* **The input**:
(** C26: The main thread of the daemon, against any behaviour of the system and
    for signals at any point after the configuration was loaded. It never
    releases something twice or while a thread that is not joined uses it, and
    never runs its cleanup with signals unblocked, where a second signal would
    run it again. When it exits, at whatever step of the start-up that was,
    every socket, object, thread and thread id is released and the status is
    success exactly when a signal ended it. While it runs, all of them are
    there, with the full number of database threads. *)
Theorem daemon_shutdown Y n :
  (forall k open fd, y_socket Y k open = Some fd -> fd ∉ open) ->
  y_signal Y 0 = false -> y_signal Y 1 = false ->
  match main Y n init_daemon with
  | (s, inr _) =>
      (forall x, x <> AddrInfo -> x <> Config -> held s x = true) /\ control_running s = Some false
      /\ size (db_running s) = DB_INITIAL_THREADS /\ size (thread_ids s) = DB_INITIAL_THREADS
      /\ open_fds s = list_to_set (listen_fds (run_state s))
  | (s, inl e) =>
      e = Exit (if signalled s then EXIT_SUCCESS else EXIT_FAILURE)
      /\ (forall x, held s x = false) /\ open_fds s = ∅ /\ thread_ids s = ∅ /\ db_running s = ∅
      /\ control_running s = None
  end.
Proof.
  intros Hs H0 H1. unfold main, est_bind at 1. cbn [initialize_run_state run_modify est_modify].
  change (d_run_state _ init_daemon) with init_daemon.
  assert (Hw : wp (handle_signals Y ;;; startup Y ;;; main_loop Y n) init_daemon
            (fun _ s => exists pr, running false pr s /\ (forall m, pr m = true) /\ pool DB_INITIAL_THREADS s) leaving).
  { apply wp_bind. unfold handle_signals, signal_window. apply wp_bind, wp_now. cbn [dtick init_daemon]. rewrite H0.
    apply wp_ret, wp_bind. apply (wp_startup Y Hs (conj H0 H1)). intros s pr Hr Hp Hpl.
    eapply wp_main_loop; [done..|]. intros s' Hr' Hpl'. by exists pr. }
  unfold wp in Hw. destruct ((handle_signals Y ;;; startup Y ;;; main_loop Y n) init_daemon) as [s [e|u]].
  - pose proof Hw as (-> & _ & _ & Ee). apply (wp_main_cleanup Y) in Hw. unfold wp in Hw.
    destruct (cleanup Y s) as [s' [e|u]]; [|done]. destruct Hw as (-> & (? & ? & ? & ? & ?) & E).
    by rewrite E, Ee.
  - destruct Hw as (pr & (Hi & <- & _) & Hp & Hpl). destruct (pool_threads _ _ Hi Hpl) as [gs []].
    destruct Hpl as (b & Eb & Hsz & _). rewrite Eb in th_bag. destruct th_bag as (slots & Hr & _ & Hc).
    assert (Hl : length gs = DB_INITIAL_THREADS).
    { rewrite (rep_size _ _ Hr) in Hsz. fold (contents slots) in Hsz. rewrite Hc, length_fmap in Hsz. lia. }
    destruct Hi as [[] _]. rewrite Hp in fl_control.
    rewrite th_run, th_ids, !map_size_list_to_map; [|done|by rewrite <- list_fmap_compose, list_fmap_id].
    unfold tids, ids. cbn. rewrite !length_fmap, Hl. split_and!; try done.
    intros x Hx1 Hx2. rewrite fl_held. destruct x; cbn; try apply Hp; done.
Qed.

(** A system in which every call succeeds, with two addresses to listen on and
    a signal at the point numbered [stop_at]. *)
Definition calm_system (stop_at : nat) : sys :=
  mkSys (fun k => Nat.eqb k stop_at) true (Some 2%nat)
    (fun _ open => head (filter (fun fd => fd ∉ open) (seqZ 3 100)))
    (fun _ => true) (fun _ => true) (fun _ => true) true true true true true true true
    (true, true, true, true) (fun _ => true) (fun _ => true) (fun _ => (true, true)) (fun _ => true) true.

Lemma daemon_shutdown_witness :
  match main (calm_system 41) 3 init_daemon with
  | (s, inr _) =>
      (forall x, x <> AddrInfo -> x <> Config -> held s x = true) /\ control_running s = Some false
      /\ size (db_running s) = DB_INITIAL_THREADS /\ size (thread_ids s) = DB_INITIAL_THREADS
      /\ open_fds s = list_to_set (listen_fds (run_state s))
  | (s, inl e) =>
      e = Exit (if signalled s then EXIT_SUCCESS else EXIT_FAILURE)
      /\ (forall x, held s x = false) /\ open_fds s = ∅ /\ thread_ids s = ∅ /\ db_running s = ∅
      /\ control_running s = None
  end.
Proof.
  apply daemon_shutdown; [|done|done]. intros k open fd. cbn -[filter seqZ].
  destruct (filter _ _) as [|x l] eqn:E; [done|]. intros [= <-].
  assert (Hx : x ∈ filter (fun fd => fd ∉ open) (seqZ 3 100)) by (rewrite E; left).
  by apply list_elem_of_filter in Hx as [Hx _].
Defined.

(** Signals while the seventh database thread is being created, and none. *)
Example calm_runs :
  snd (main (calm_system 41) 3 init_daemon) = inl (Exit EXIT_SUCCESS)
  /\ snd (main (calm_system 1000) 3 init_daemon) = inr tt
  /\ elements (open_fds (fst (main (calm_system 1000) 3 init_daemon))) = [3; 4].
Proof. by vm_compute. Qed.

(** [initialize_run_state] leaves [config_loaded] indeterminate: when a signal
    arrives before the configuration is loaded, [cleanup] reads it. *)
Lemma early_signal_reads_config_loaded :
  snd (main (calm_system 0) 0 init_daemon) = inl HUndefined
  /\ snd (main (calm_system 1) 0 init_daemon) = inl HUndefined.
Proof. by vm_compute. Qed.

* **Task prompt**:
Work out the number of lines above that include the string "HUndefined" and write only that number.

* **Answer to the exercise**:
2